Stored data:
+---+

(* ===== verification/JsonText.v ===== *)
(** The text of flat JSON objects: what RFC 8259 makes of it, as laws of the JSON
    library, and a concrete library ([FlatJson]) that reads and writes it. *)
From Stdlib Require Import ZArith Lia Ascii.
From stdpp Require Import base option list strings pretty.
From S2P Require Import Prelude Keys Access Services Http.
Local Open Scope Z_scope.

Module JsonText.
Import ServiceTypes.

Definition quote_char : ascii := ascii_of_nat 34.
Definition newline : string := String (ascii_of_nat 10) EmptyString.
Definition quoted (s : string) : string := String quote_char (s +:+ String quote_char EmptyString).

(** Text that stands for itself between quotes: printable, no quote, no
    backslash. *)
Definition plain_char (c : ascii) : Prop :=
  32 <= Hex.code c < 127 /\ c <> quote_char /\ Hex.code c <> 92.
Definition plain (s : string) : Prop := Forall plain_char (String.list_ascii_of_string s).
#[export] Instance plain_dec s : Decision (plain s).
Proof. unfold plain, plain_char. apply _. Defined.

Inductive scalar := SStr (s : string) | SNum (n : Z).

Definition scalar_ok (v : scalar) : Prop :=
  match v with SStr s => plain s | SNum n => 0 <= n end.
#[export] Instance scalar_ok_dec v : Decision (scalar_ok v).
Proof. destruct v; apply _. Defined.

(** The text without white space. *)
Definition render_scalar (v : scalar) : string :=
  match v with SStr s => quoted s | SNum n => to_string n end.
Definition render_member (m : string * scalar) : string :=
  quoted m.1 +:+ ":" +:+ render_scalar m.2.
Fixpoint render_tail (l : list (string * scalar)) : string :=
  match l with
  | [] => "}"
  | m :: l' => "," +:+ render_member m +:+ render_tail l'
  end.
Definition render (l : list (string * scalar)) : string :=
  match l with
  | [] => "{}"
  | m :: l' => "{" +:+ render_member m +:+ render_tail l'
  end.

(** Such texts are valid UTF-8; such a document is read as the object it
    writes. [dump(2)] writes the members in
    the order of their keys, each on a line of its own. *)
Class JsonTextLaws `{JsonDocLaws} : Prop := {
  plain_ok s : plain s -> text_ok s;
  parse_render l :
    Forall (fun m => plain m.1 /\ scalar_ok m.2) l -> NoDup l.*1 ->
    exists j, json_parse (render l) = inr j /\ is_object j = true /\
      (forall k, json_contains j k = bool_decide (k ∈ l.*1)) /\
      (forall k v, (k, v) ∈ l -> exists x, json_at j k = Ok x /\
        match v with
        | SStr s => get_str x = Ok s
        | SNum n => forall w, n < 2 ^ w -> get_uint w x = Ok n
        end);
  dump_first k b l text :
    plain k -> Forall (fun m => String.leb k m.1 = true) l ->
    dump_value (JObj ((k, JBool b) :: l)) = Ok text ->
    exists rest, text = "{" +:+ newline +:+ "  " +:+ quoted k +:+ ": "
      +:+ (if b : bool then "true" else "false") +:+ rest;
}.

End JsonText.

(** ** A concrete library *)

Module FlatJson.
Import ServiceTypes JsonText StdString.

Inductive flat := FStr (s : string) | FNum (n : Z) | FObj (l : list (string * scalar)) | FNone.

Fixpoint until_quote (s : string) : option (string * string) :=
  match s with
  | EmptyString => None
  | String c s' =>
      if decide (c = quote_char) then Some (EmptyString, s')
      else match until_quote s' with Some (p, r) => Some (String c p, r) | None => None end
  end.

Fixpoint read_number (n : Z) (s : string) : Z * string :=
  match s with
  | String c s' => match digit c with Some k => read_number (10 * n + k) s' | None => (n, s) end
  | EmptyString => (n, EmptyString)
  end.

Definition read_scalar (s : string) : option (scalar * string) :=
  match s with
  | String c s' =>
      if decide (c = quote_char)
      then '(t, r) ← until_quote s'; Some (SStr t, r)
      else match digit c with
           | Some _ => let (n, r) := read_number 0 s in Some (SNum n, r)
           | None => None
           end
  | EmptyString => None
  end.

(** One character, which must be [c]. *)
Definition expect (c : ascii) (s : string) : option string :=
  match s with
  | String c' s' => if decide (c' = c) then Some s' else None
  | EmptyString => None
  end.

Definition read_member (s : string) : option (string * scalar * string) :=
  s ← expect quote_char s;
  '(k, s) ← until_quote s;
  s ← expect ":"%char s;
  '(v, s) ← read_scalar s;
  Some (k, v, s).

(** One unit of fuel per member; the length of the text is enough. *)
Fixpoint read_tail (fuel : nat) (s : string) : option (list (string * scalar)) :=
  match fuel with
  | O => None
  | S fuel' =>
      if decide (s = "}"%string) then Some []
      else
        s ← expect ","%char s;
        '(m, s) ← read_member s;
        l ← read_tail fuel' s;
        Some (m :: l)
  end.

Definition read (s : string) : option (list (string * scalar)) :=
  if decide (s = "{}"%string) then Some []
  else
    s ← expect "{"%char s;
    '(m, s) ← read_member s;
    l ← read_tail (S (String.length s)) s;
    Some (m :: l).

Fixpoint assoc (k : string) (l : list (string * scalar)) : option scalar :=
  match l with
  | [] => None
  | (k', v) :: l' => if decide (k = k') then Some v else assoc k l'
  end.

Definition of_scalar (v : scalar) : flat :=
  match v with SStr s => FStr s | SNum n => FNum n end.

Definition flat_at (j : flat) (k : string) : option flat :=
  match j with FObj l => of_scalar <$> assoc k l | _ => None end.

#[export] Instance json : Json := {|
  Access.json := flat;
  json_parse s := match read s with Some l => inr (FObj l) | None => inl "syntax error"%string end;
  is_object j := match j with FObj _ => true | _ => false end;
  json_contains j k := bool_decide (is_Some (flat_at j k));
  at_ j k := default FNone (flat_at j k);
  is_string j := match j with FStr _ => true | _ => false end;
  get_string j := match j with FStr s => s | _ => EmptyString end;
  json_object kvs := FObj ((fun kv => (kv.1, SStr kv.2)) <$> kvs);
  dump j := match j with FObj l => Ok (render l) | _ => Throw (std_exception "unsupported") end;
|}.

(** An indented text; of a nested value, only that it is there. *)
Definition scalar_text (v : value) : string :=
  match v with
  | JBool b => if b then "true" else "false"
  | JNum z => to_string z
  | JStr s => quoted s
  | JArr _ => "[]"
  | JObj _ => "{}"
  end.

Fixpoint indented (l : list (string * value)) : string :=
  match l with
  | [] => newline +:+ "}"
  | (k, v) :: l' => "," +:+ newline +:+ "  " +:+ quoted k +:+ ": " +:+ scalar_text v +:+ indented l'
  end.

Definition dump2 (v : value) : string :=
  match v with
  | JObj ((k, v) :: l) => "{" +:+ newline +:+ "  " +:+ quoted k +:+ ": " +:+ scalar_text v +:+ indented l
  | v => scalar_text v
  end.

#[export] Instance json_doc : JsonDoc := {|
  json_at j k := match flat_at j k with Some x => Ok x | None => Throw (std_exception "key not found") end;
  get_uint w j :=
    match j with
    | FNum n => Ok (wrap w n)
    | _ => Throw (std_exception "type must be number")
    end;
  get_str j := match j with FStr s => Ok s | _ => Throw (std_exception "type must be string") end;
  dump_value v := Ok (dump2 v);
|}.

(** *** Reading back what is written *)

Lemma until_quote_app s r :
  plain s -> until_quote (s +:+ String quote_char r) = Some (s, r).
Proof.
  unfold plain. induction s as [|c s IH]; intros Hs.
  - done.
  - cbn [String.list_ascii_of_string] in Hs. apply Forall_cons in Hs as [(_ & Hc & _) Hs].
    change ((String c s) +:+ String quote_char r) with (String c (s +:+ String quote_char r)).
    cbn [until_quote]. rewrite decide_False by done. by rewrite IH.
Qed.

Lemma cons_app c s r : String c s +:+ r = String c (s +:+ r).
Proof. done. Qed.

Lemma char_app c r : String c EmptyString +:+ r = String c r.
Proof. done. Qed.

Lemma string_app_assoc (a b c : string) : (a +:+ b) +:+ c = a +:+ (b +:+ c).
Proof. induction a as [|x a IH]; [done|]. by apply (f_equal (String x)). Qed.

Lemma pretty_go_app x s t : pretty_N_go x s +:+ t = pretty_N_go x (s +:+ t).
Proof.
  revert s. induction (N.lt_wf_0 x) as [x _ IH]. intros s.
  destruct (decide (x = 0%N)) as [->|Hx]; [by rewrite !pretty_N_go_0|].
  rewrite (pretty_N_go_step x s), (pretty_N_go_step x (s +:+ t)) by lia.
  by rewrite IH by (apply N.div_lt; lia).
Qed.

(** The text after a number does not go on with a digit. *)
Definition no_digit (r : string) : Prop :=
  match r with String c _ => digit c = None | EmptyString => True end.

Lemma read_number_stop n r : no_digit r -> read_number n r = (n, r).
Proof. destruct r as [|c r]; [done|]. cbn. by intros ->. Qed.

Lemma read_number_go x r : read_number 0 (pretty_N_go x r) = read_number (Z.of_N x) r.
Proof.
  revert r. induction (N.lt_wf_0 x) as [x _ IH]. intros r.
  destruct (decide (x = 0%N)) as [->|Hx]; [by rewrite pretty_N_go_0|].
  rewrite pretty_N_go_step by lia. rewrite IH by (apply N.div_lt; lia). cbn [read_number].
  rewrite HttpFacts.digit_char by (apply N.mod_lt; lia). f_equal. pose proof (N.div_mod x 10). lia.
Qed.

Lemma read_number_app z r : 0 <= z -> no_digit r -> read_number 0 (to_string z +:+ r) = (z, r).
Proof.
  intros Hz Hr. unfold to_string, pretty, pretty_N. case_decide as E.
  - replace z with 0 by lia. exact (read_number_stop 0 r Hr).
  - rewrite pretty_go_app, read_number_go. rewrite read_number_stop by done. f_equal. lia.
Qed.

Lemma quoted_app s r : quoted s +:+ r = String quote_char (s +:+ String quote_char r).
Proof.
  change (quoted s +:+ r) with (String quote_char ((s +:+ String quote_char EmptyString) +:+ r)).
  by rewrite string_app_assoc.
Qed.

Lemma read_scalar_app v r :
  scalar_ok v -> no_digit r -> read_scalar (render_scalar v +:+ r) = Some (v, r).
Proof.
  intros Hv Hr. destruct v as [s|n]; cbn [render_scalar scalar_ok] in *.
  - rewrite quoted_app. cbn [read_scalar]. rewrite decide_True by done.
    by rewrite until_quote_app.
  - destruct (HttpFacts.to_string_head n) as (c & t & k & E & Ek).
    pose proof (read_number_app n r Hv Hr) as En. rewrite E in *.
    rewrite cons_app in *. cbn [read_scalar].
    rewrite decide_False by (intros ->; by vm_compute in Ek). by rewrite Ek, En.
Qed.

Lemma read_member_app m r :
  plain m.1 -> scalar_ok m.2 -> no_digit r -> read_member (render_member m +:+ r) = Some (m, r).
Proof.
  intros Hk Hv Hr. unfold render_member. rewrite string_app_assoc, quoted_app.
  unfold read_member. cbn [expect]. rewrite decide_True by done. cbn [mbind option_bind].
  rewrite until_quote_app by done. cbn [mbind option_bind].
  change ((":" +:+ render_scalar m.2) +:+ r) with (String ":" (render_scalar m.2 +:+ r)).
  cbn [expect]. rewrite decide_True by done.
  cbn [mbind option_bind]. rewrite read_scalar_app by done. by destruct m.
Qed.

Lemma tail_no_digit l : no_digit (render_tail l).
Proof. by destruct l. Qed.

Lemma read_tail_render l fuel :
  (length l < fuel)%nat -> Forall (fun m => plain m.1 /\ scalar_ok m.2) l ->
  read_tail fuel (render_tail l) = Some l.
Proof.
  revert fuel. induction l as [|m l IH]; intros [|fuel] Hf Hl; cbn [length] in Hf; try lia; [done|].
  apply Forall_cons in Hl as [[Hk Hv] Hl]. cbn [render_tail read_tail].
  rewrite decide_False by done. rewrite char_app. cbn [expect]. rewrite decide_True by done.
  cbn [mbind option_bind]. rewrite read_member_app by (done || apply tail_no_digit).
  cbn [mbind option_bind]. rewrite IH by (done || lia). done.
Qed.

Lemma tail_length l : (length l < S (String.length (render_tail l)))%nat.
Proof.
  induction l as [|m l IH]; cbn [length render_tail]; [lia|].
  assert (forall a b : string, String.length (a +:+ b) = (String.length a + String.length b)%nat) as Ha.
  { intros a b. induction a as [|c a IHa]; [done|]. exact (f_equal S IHa). }
  rewrite !Ha. change (String.length ",") with 1%nat. lia.
Qed.

Lemma read_render l : Forall (fun m => plain m.1 /\ scalar_ok m.2) l -> read (render l) = Some l.
Proof.
  intros Hl. destruct l as [|m l]; [done|]. apply Forall_cons in Hl as [[Hk Hv] Hl].
  unfold read, render. rewrite decide_False by (unfold render_member, quoted; done).
  rewrite char_app. cbn [expect]. rewrite decide_True by done. cbn [mbind option_bind].
  rewrite read_member_app by (done || apply tail_no_digit). cbn [mbind option_bind].
  rewrite read_tail_render by (done || apply tail_length). done.
Qed.

Lemma assoc_elem k v l : NoDup l.*1 -> (k, v) ∈ l -> assoc k l = Some v.
Proof.
  induction l as [|[k' v'] l IH]; cbn [fmap list_fmap]; [by intros _ ?%not_elem_of_nil|].
  intros [Hn Hnd]%NoDup_cons. rewrite elem_of_cons. intros [[= -> ->]|Hin]; cbn [assoc].
  - by rewrite decide_True.
  - rewrite decide_False; [by apply IH|]. intros ->. apply Hn. by apply (list_elem_of_fmap_2 fst) in Hin.
Qed.

Lemma assoc_is_Some k l : is_Some (assoc k l) <-> k ∈ l.*1.
Proof.
  induction l as [|[k' v'] l IH]; cbn [assoc fmap list_fmap].
  - split; [by intros []|by intros ?%not_elem_of_nil].
  - rewrite elem_of_cons. case_decide as E; cbn [fst].
    + split; [by left|by eexists].
    + rewrite IH. split; [by right|by intros [|]].
Qed.

#[export] Instance json_laws : JsonLaws.
Proof.
  refine {| text_ok := plain |}. intros kvs Ht Hn.
  exists (render ((fun kv => (kv.1, SStr kv.2)) <$> kvs)), (FObj ((fun kv => (kv.1, SStr kv.2)) <$> kvs)).
  split; [done|]. split.
  { cbn. rewrite read_render; [done|]. apply Forall_fmap. by eapply Forall_impl. }
  split; [done|]. intros k v Hin.
  assert (assoc k ((fun kv => (kv.1, SStr kv.2)) <$> kvs) = Some (SStr v)) as E.
  { apply assoc_elem; [by rewrite <- list_fmap_compose|].
    by apply (list_elem_of_fmap_2 (fun kv : string * string => (kv.1, SStr kv.2))) in Hin. }
  cbn. by rewrite E.
Defined.

#[export] Instance json_doc_laws : JsonDocLaws.
Proof.
  split.
  - intros w [s|n|l|] z Hw; try done. cbn. intros [= <-]. apply Z.mod_pos_bound. lia.
  - intros v _. by eexists.
Qed.

#[export] Instance json_text_laws : JsonTextLaws.
Proof.
  split.
  - done.
  - intros l Hl Hn. exists (FObj l). cbn. rewrite read_render by done.
    split; [done|]. split; [done|]. split.
    + intros k. apply bool_decide_ext. rewrite fmap_is_Some. apply assoc_is_Some.
    + intros k v Hin. rewrite (assoc_elem k v l Hn Hin). eexists. split; [done|].
      rewrite Forall_forall in Hl. destruct (Hl _ Hin) as [_ Hv]. destruct v as [s|n]; [done|].
      intros w Hw. cbn in Hv |- *. f_equal. unfold wrap. by rewrite Z.mod_small.
  - intros k b l text _ _. cbn. intros [= <-]. eexists. by destruct b.
Qed.

End FlatJson.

+---+

Show all lines above holding "ServiceTypes".

Import ServiceTypes.
Import ServiceTypes JsonText StdString.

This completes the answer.